Lemma normalize_reinstate st r st' s :
  store_ok (n_dir st) → temp_clean (n_dir st) → (sweep = None → n_adopted st = ∅) →
  shown (n_dir st) (rec_id r) = Some r →
  plan (phase r) (evidence_for sweep (n_adopted st) (rec_id r)) = Reinstate s →
  normalize_one root data_dir sweep envs st r = (st', Ok tt) → turn_ok st r st'.
Proof.
  intros Hok Hc Hsw Hsh Hplan. unfold normalize_one. rewrite Hplan.
  destruct (n_adopted st !! rec_id r) as [a|] eqn:Had; intros [= <-].
  - assert (evidence_for sweep (n_adopted st) (rec_id r) = Evidence.Adopted) as He.
    { unfold evidence_for. destruct sweep as [sw|]; [|by rewrite Hsw in Had].
      by rewrite bool_decide_true by (by rewrite Had; eexists). }
    rewrite He in Hplan. assert (phase r = Phase.Ready ∧ s = CState.Ready) as [Hp ->].
    { destruct (phase r); by simplify_eq/=. }
    destruct (adopted_fields r CState.Ready (clock (envs (rec_id r))) a)
      as (Hi1 & Hi2 & Hi3 & Hi4).
    split; simpl.
    + done.
    + intros id Hne. by rewrite lookup_delete_ne.
    + rewrite Hsh, He. simpl. by rewrite Hp.
    + eexists. split; [done|]. split_and!.
      * apply Forall_singleton. unfold built_ok; simpl. rewrite ?Hi1, ?Hi2, ?Hi3.
        split; [done|]. exists Ev.Adopted, r. split_and!; try done. by rewrite Hp.
      * intros a' Ha'. rewrite Had in Ha'. injection Ha' as <-.
        eexists. split; [left|done].
      * apply lookup_delete_eq.
  - assert (evidence_for sweep (n_adopted st) (rec_id r) ≠ Evidence.Adopted) as He.
    { unfold evidence_for. destruct sweep as [sw|]; [|done].
      rewrite bool_decide_false by (by rewrite Had; intros []). by repeat case_match. }
    destruct (inactive_fields r s (clock (envs (rec_id r)))) as (Hi1 & Hi2 & Hi3).
    split; simpl.
    + done.
    + done.
    + by rewrite Hsh, Hplan.
    + eexists. split; [done|]. split_and!; [|by intros a; rewrite Had|done].
      apply Forall_singleton. unfold reinstated, built_ok; simpl.
      rewrite ?Hi1, ?Hi2, ?Hi3. split; [done|].
      exists (Ev.Recovered (phase_of s)), r.
      destruct (evidence_for sweep (n_adopted st) (rec_id r)), (phase r);
        simplify_eq/=; by split_and!.
Qed.

Lemma normalize_finish_remove st r st' :
  store_ok (n_dir st) → temp_clean (n_dir st) → (sweep = None → n_adopted st = ∅) →
  shown (n_dir st) (rec_id r) = Some r →
  plan (phase r) (evidence_for sweep (n_adopted st) (rec_id r)) = FinishRemove →
  normalize_one root data_dir sweep envs st r = (st', Ok tt) → turn_ok st r st'.
Proof.
  intros Hok Hc Hsw Hsh Hplan. unfold normalize_one. rewrite Hplan.
  destruct (finish_remove _ _ _ _ _) as [d [c|e]] eqn:Hf; [|done].
  simpl. destruct (confirmed c _) as [u|e]; [|done]. intros [= <- _].
  destruct (delete_record_touches root (envs (rec_id r)) (n_dir st) (rec_id r)
    (generation r) Phase.Removing Hok) as [Hok' Ho].
  unfold finish_remove in Hf. rewrite Hf in Hok', Ho.
  destruct (delete_record_ok root _ _ _ _ _ _ _ Hok (Hhonest _) Hf) as (Hnone & _ & _).
  assert (n_adopted st !! rec_id r = None) as Hna.
  { apply not_adopted_None; [done|]. intros He. rewrite He in Hplan.
    by destruct (phase r). }
  split; simpl.
  - split; [done|]. eapply delete_record_clean; [exact Hc|exact Hf].
  - intros id Hne. split; [by apply Ho|done].
  - by rewrite Hnone, Hplan.
  - exists []. rewrite app_nil_r. split_and!; [done..|by rewrite Hna|done].
Qed.

Lemma normalize_leave st r st' :
  store_ok (n_dir st) → temp_clean (n_dir st) → (sweep = None → n_adopted st = ∅) →
  shown (n_dir st) (rec_id r) = Some r →
  plan (phase r) (evidence_for sweep (n_adopted st) (rec_id r)) = LeaveResumable →
  normalize_one root data_dir sweep envs st r = (st', Ok tt) → turn_ok st r st'.
Proof.
  intros Hok Hc Hsw Hsh Hplan. unfold normalize_one. rewrite Hplan. intros [= <-].
  assert (n_adopted st !! rec_id r = None) as Hna.
  { apply not_adopted_None; [done|]. intros He. rewrite He in Hplan.
    by destruct (phase r). }
  split; [done|done|by rewrite Hsh, Hplan|].
  exists []. rewrite app_nil_r. split_and!; [done..|by rewrite Hna|done].
Qed.

Lemma normalize_one_ok st r st' :
  store_ok (n_dir st) → temp_clean (n_dir st) → (sweep = None → n_adopted st = ∅) →
  shown (n_dir st) (rec_id r) = Some r →
  normalize_one root data_dir sweep envs st r = (st', Ok tt) → turn_ok st r st'.
Proof.
  intros Hok Hc Hsw Hsh Hone.
  destruct (plan (phase r) (evidence_for sweep (n_adopted st) (rec_id r))) eqn:Hplan.
  - by apply normalize_leave.
  - by apply normalize_fail.
  - by eapply normalize_reinstate.
  - by apply normalize_finish_remove.
  - unfold normalize_one in Hone. by rewrite Hplan in Hone.
  - unfold normalize_one in Hone. by rewrite Hplan in Hone.
Qed.

Lemma evidence_other st st' id :
  n_adopted st' !! id = n_adopted st !! id →
  evidence_for sweep (n_adopted st') id = evidence_for sweep (n_adopted st) id.
Proof. unfold evidence_for. by intros ->. Qed.

(** What a completed loop guarantees of the records it was given. *)
Record loop_ok (st : NormState) (rs : list ComputerRecord) (st' : NormState) : Prop := {
  loop_other : ∀ id, id ∉ (rec_id <$> rs) →
    shown (n_dir st') id = shown (n_dir st) id ∧ n_adopted st' !! id = n_adopted st !! id;
  loop_verdict : ∀ r, r ∈ rs → Some (phase <$> shown (n_dir st') (rec_id r)) =
    verdict_phase (phase r) (plan (phase r) (evidence_for sweep (n_adopted st) (rec_id r)));
  loop_built : ∃ new, n_built st' = n_built st ++ new ∧
    (∀ c, c ∈ new → built_ok (n_dir st') (rt_id (runtime c)) c ∧
                    rt_id (runtime c) ∈ (rec_id <$> rs)) ∧
    (∀ r a, r ∈ rs → n_adopted st !! rec_id r = Some a →
       ∃ c, c ∈ new ∧ rt_id (runtime c) = rec_id r ∧
            rt_handle (runtime c) = Some (ad_handle a));
  loop_adopted : ∀ r, r ∈ rs → n_adopted st' !! rec_id r = None
}.

Lemma built_ok_ext d d' id c : shown d' id = shown d id → built_ok d id c → built_ok d' id c.
Proof. unfold built_ok. by intros ->. Qed.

EXERCISE:
From the records above, give again exactly the lines running from the line with "eexists. split; [left|done]." to the line with "destruct (finish_remove _", inclusive.

SOLVED PROBLEM:
        eexists. split; [left|done].
      * apply lookup_delete_eq.
  - assert (evidence_for sweep (n_adopted st) (rec_id r) ≠ Evidence.Adopted) as He.
    { unfold evidence_for. destruct sweep as [sw|]; [|done].
      rewrite bool_decide_false by (by rewrite Had; intros []). by repeat case_match. }
    destruct (inactive_fields r s (clock (envs (rec_id r)))) as (Hi1 & Hi2 & Hi3).
    split; simpl.
    + done.
    + done.
    + by rewrite Hsh, Hplan.
    + eexists. split; [done|]. split_and!; [|by intros a; rewrite Had|done].
      apply Forall_singleton. unfold reinstated, built_ok; simpl.
      rewrite ?Hi1, ?Hi2, ?Hi3. split; [done|].
      exists (Ev.Recovered (phase_of s)), r.
      destruct (evidence_for sweep (n_adopted st) (rec_id r)), (phase r);
        simplify_eq/=; by split_and!.
Qed.

Lemma normalize_finish_remove st r st' :
  store_ok (n_dir st) → temp_clean (n_dir st) → (sweep = None → n_adopted st = ∅) →
  shown (n_dir st) (rec_id r) = Some r →
  plan (phase r) (evidence_for sweep (n_adopted st) (rec_id r)) = FinishRemove →
  normalize_one root data_dir sweep envs st r = (st', Ok tt) → turn_ok st r st'.
Proof.
  intros Hok Hc Hsw Hsh Hplan. unfold normalize_one. rewrite Hplan.
  destruct (finish_remove _ _ _ _ _) as [d [c|e]] eqn:Hf; [|done].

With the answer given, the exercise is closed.